Aim of the exercise: Set down every line of the data, unchanged and complete.

[Start of Attachment]

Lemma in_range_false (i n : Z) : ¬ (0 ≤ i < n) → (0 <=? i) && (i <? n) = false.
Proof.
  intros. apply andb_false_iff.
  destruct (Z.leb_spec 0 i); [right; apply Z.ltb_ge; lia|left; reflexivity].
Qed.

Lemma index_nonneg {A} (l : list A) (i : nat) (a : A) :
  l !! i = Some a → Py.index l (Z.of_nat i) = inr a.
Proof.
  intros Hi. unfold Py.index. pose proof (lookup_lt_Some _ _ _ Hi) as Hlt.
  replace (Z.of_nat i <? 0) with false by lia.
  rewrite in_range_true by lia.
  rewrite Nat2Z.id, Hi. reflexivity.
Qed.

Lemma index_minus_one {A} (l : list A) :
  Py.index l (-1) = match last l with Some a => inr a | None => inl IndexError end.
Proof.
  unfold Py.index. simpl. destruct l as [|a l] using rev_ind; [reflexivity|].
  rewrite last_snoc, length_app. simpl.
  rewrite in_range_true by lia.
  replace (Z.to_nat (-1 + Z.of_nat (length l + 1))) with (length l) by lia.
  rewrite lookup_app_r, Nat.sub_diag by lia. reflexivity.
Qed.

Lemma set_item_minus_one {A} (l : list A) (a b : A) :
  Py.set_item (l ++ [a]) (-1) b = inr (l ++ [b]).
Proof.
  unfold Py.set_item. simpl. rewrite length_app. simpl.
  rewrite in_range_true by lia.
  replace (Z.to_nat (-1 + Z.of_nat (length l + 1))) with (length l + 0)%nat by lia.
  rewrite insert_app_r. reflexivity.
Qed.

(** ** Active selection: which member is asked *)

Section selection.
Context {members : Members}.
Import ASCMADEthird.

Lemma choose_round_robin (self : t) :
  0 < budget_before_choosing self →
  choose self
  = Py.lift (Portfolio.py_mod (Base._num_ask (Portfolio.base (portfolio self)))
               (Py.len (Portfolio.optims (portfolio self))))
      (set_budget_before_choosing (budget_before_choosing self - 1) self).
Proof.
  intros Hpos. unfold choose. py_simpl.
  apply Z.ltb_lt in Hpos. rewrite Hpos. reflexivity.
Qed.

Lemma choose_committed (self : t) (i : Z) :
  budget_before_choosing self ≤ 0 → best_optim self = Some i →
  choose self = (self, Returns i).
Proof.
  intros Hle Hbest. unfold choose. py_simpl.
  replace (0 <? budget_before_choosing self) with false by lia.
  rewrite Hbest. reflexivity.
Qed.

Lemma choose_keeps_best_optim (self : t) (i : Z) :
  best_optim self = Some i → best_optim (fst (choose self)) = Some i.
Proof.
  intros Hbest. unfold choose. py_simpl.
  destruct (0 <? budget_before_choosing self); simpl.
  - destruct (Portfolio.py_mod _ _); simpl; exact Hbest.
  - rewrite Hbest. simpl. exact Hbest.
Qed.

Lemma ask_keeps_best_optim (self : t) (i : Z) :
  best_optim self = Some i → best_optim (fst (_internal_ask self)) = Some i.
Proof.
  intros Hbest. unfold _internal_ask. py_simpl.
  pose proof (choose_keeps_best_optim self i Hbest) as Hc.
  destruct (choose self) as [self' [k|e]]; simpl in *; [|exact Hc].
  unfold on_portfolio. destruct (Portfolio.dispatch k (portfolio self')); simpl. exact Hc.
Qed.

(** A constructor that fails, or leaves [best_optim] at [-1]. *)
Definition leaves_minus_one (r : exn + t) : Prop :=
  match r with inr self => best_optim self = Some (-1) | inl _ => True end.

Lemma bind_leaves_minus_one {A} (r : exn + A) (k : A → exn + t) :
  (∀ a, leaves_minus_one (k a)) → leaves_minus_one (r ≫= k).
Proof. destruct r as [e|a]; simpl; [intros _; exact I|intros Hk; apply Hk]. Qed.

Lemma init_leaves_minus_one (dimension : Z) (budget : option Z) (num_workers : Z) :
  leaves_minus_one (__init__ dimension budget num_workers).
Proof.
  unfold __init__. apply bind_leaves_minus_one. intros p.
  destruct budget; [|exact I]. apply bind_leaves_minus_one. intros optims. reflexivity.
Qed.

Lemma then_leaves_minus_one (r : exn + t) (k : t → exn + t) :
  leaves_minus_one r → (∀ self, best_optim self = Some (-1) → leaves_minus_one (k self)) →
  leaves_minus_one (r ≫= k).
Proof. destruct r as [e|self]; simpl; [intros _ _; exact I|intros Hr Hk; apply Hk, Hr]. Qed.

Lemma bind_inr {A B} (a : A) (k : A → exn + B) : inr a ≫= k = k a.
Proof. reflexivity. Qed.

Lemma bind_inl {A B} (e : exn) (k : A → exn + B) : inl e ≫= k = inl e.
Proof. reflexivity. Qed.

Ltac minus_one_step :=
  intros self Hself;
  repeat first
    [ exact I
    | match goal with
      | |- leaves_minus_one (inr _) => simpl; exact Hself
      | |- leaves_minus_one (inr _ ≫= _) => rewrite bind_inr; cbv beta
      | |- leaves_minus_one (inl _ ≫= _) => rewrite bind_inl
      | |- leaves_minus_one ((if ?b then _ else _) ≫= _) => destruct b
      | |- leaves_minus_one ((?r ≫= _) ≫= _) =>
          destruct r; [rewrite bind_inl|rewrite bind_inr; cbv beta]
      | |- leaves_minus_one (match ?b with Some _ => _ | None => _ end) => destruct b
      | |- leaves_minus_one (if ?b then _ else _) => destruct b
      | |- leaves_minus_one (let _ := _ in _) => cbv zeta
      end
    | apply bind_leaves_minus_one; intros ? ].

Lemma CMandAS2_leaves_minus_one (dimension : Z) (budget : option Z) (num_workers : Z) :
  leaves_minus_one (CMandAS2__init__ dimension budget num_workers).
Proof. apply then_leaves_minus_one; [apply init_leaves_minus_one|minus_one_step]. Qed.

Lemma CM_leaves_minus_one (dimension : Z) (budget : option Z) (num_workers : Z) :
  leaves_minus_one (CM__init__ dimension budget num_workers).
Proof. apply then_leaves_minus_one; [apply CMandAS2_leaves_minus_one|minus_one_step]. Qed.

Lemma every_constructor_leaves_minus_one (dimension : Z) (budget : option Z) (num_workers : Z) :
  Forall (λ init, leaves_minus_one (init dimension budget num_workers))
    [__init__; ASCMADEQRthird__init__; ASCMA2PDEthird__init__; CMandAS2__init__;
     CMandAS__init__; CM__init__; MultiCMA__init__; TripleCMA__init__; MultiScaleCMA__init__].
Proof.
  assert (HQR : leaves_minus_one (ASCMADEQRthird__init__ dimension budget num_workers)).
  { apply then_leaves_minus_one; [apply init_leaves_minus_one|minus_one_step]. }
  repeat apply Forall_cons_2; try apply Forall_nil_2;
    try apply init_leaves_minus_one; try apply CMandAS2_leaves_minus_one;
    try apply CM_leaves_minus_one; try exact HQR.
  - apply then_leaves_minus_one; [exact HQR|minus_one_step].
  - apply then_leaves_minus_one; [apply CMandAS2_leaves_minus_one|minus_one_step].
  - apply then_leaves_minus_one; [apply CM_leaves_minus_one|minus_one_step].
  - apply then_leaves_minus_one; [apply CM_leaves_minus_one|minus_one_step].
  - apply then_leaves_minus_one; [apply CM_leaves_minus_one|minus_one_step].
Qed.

[End of Attachment]

Solution for this problem:
Lemma in_range_false (i n : Z) : ¬ (0 ≤ i < n) → (0 <=? i) && (i <? n) = false.
Proof.
  intros. apply andb_false_iff.
  destruct (Z.leb_spec 0 i); [right; apply Z.ltb_ge; lia|left; reflexivity].
Qed.

Lemma index_nonneg {A} (l : list A) (i : nat) (a : A) :
  l !! i = Some a → Py.index l (Z.of_nat i) = inr a.
Proof.
  intros Hi. unfold Py.index. pose proof (lookup_lt_Some _ _ _ Hi) as Hlt.
  replace (Z.of_nat i <? 0) with false by lia.
  rewrite in_range_true by lia.
  rewrite Nat2Z.id, Hi. reflexivity.
Qed.

Lemma index_minus_one {A} (l : list A) :
  Py.index l (-1) = match last l with Some a => inr a | None => inl IndexError end.
Proof.
  unfold Py.index. simpl. destruct l as [|a l] using rev_ind; [reflexivity|].
  rewrite last_snoc, length_app. simpl.
  rewrite in_range_true by lia.
  replace (Z.to_nat (-1 + Z.of_nat (length l + 1))) with (length l) by lia.
  rewrite lookup_app_r, Nat.sub_diag by lia. reflexivity.
Qed.

Lemma set_item_minus_one {A} (l : list A) (a b : A) :
  Py.set_item (l ++ [a]) (-1) b = inr (l ++ [b]).
Proof.
  unfold Py.set_item. simpl. rewrite length_app. simpl.
  rewrite in_range_true by lia.
  replace (Z.to_nat (-1 + Z.of_nat (length l + 1))) with (length l + 0)%nat by lia.
  rewrite insert_app_r. reflexivity.
Qed.

(** ** Active selection: which member is asked *)

Section selection.
Context {members : Members}.
Import ASCMADEthird.

Lemma choose_round_robin (self : t) :
  0 < budget_before_choosing self →
  choose self
  = Py.lift (Portfolio.py_mod (Base._num_ask (Portfolio.base (portfolio self)))
               (Py.len (Portfolio.optims (portfolio self))))
      (set_budget_before_choosing (budget_before_choosing self - 1) self).
Proof.
  intros Hpos. unfold choose. py_simpl.
  apply Z.ltb_lt in Hpos. rewrite Hpos. reflexivity.
Qed.

Lemma choose_committed (self : t) (i : Z) :
  budget_before_choosing self ≤ 0 → best_optim self = Some i →
  choose self = (self, Returns i).
Proof.
  intros Hle Hbest. unfold choose. py_simpl.
  replace (0 <? budget_before_choosing self) with false by lia.
  rewrite Hbest. reflexivity.
Qed.

Lemma choose_keeps_best_optim (self : t) (i : Z) :
  best_optim self = Some i → best_optim (fst (choose self)) = Some i.
Proof.
  intros Hbest. unfold choose. py_simpl.
  destruct (0 <? budget_before_choosing self); simpl.
  - destruct (Portfolio.py_mod _ _); simpl; exact Hbest.
  - rewrite Hbest. simpl. exact Hbest.
Qed.

Lemma ask_keeps_best_optim (self : t) (i : Z) :
  best_optim self = Some i → best_optim (fst (_internal_ask self)) = Some i.
Proof.
  intros Hbest. unfold _internal_ask. py_simpl.
  pose proof (choose_keeps_best_optim self i Hbest) as Hc.
  destruct (choose self) as [self' [k|e]]; simpl in *; [|exact Hc].
  unfold on_portfolio. destruct (Portfolio.dispatch k (portfolio self')); simpl. exact Hc.
Qed.

(** A constructor that fails, or leaves [best_optim] at [-1]. *)
Definition leaves_minus_one (r : exn + t) : Prop :=
  match r with inr self => best_optim self = Some (-1) | inl _ => True end.

Lemma bind_leaves_minus_one {A} (r : exn + A) (k : A → exn + t) :
  (∀ a, leaves_minus_one (k a)) → leaves_minus_one (r ≫= k).
Proof. destruct r as [e|a]; simpl; [intros _; exact I|intros Hk; apply Hk]. Qed.

Lemma init_leaves_minus_one (dimension : Z) (budget : option Z) (num_workers : Z) :
  leaves_minus_one (__init__ dimension budget num_workers).
Proof.
  unfold __init__. apply bind_leaves_minus_one. intros p.
  destruct budget; [|exact I]. apply bind_leaves_minus_one. intros optims. reflexivity.
Qed.

Lemma then_leaves_minus_one (r : exn + t) (k : t → exn + t) :
  leaves_minus_one r → (∀ self, best_optim self = Some (-1) → leaves_minus_one (k self)) →
  leaves_minus_one (r ≫= k).
Proof. destruct r as [e|self]; simpl; [intros _ _; exact I|intros Hr Hk; apply Hk, Hr]. Qed.

Lemma bind_inr {A B} (a : A) (k : A → exn + B) : inr a ≫= k = k a.
Proof. reflexivity. Qed.

Lemma bind_inl {A B} (e : exn) (k : A → exn + B) : inl e ≫= k = inl e.
Proof. reflexivity. Qed.

Ltac minus_one_step :=
  intros self Hself;
  repeat first
    [ exact I
    | match goal with
      | |- leaves_minus_one (inr _) => simpl; exact Hself
      | |- leaves_minus_one (inr _ ≫= _) => rewrite bind_inr; cbv beta
      | |- leaves_minus_one (inl _ ≫= _) => rewrite bind_inl
      | |- leaves_minus_one ((if ?b then _ else _) ≫= _) => destruct b
      | |- leaves_minus_one ((?r ≫= _) ≫= _) =>
          destruct r; [rewrite bind_inl|rewrite bind_inr; cbv beta]
      | |- leaves_minus_one (match ?b with Some _ => _ | None => _ end) => destruct b
      | |- leaves_minus_one (if ?b then _ else _) => destruct b
      | |- leaves_minus_one (let _ := _ in _) => cbv zeta
      end
    | apply bind_leaves_minus_one; intros ? ].

Lemma CMandAS2_leaves_minus_one (dimension : Z) (budget : option Z) (num_workers : Z) :
  leaves_minus_one (CMandAS2__init__ dimension budget num_workers).
Proof. apply then_leaves_minus_one; [apply init_leaves_minus_one|minus_one_step]. Qed.

Lemma CM_leaves_minus_one (dimension : Z) (budget : option Z) (num_workers : Z) :
  leaves_minus_one (CM__init__ dimension budget num_workers).
Proof. apply then_leaves_minus_one; [apply CMandAS2_leaves_minus_one|minus_one_step]. Qed.

Lemma every_constructor_leaves_minus_one (dimension : Z) (budget : option Z) (num_workers : Z) :
  Forall (λ init, leaves_minus_one (init dimension budget num_workers))
    [__init__; ASCMADEQRthird__init__; ASCMA2PDEthird__init__; CMandAS2__init__;
     CMandAS__init__; CM__init__; MultiCMA__init__; TripleCMA__init__; MultiScaleCMA__init__].
Proof.
  assert (HQR : leaves_minus_one (ASCMADEQRthird__init__ dimension budget num_workers)).
  { apply then_leaves_minus_one; [apply init_leaves_minus_one|minus_one_step]. }
  repeat apply Forall_cons_2; try apply Forall_nil_2;
    try apply init_leaves_minus_one; try apply CMandAS2_leaves_minus_one;
    try apply CM_leaves_minus_one; try exact HQR.
  - apply then_leaves_minus_one; [exact HQR|minus_one_step].
  - apply then_leaves_minus_one; [apply CMandAS2_leaves_minus_one|minus_one_step].
  - apply then_leaves_minus_one; [apply CM_leaves_minus_one|minus_one_step].
  - apply then_leaves_minus_one; [apply CM_leaves_minus_one|minus_one_step].
  - apply then_leaves_minus_one; [apply CM_leaves_minus_one|minus_one_step].
Qed.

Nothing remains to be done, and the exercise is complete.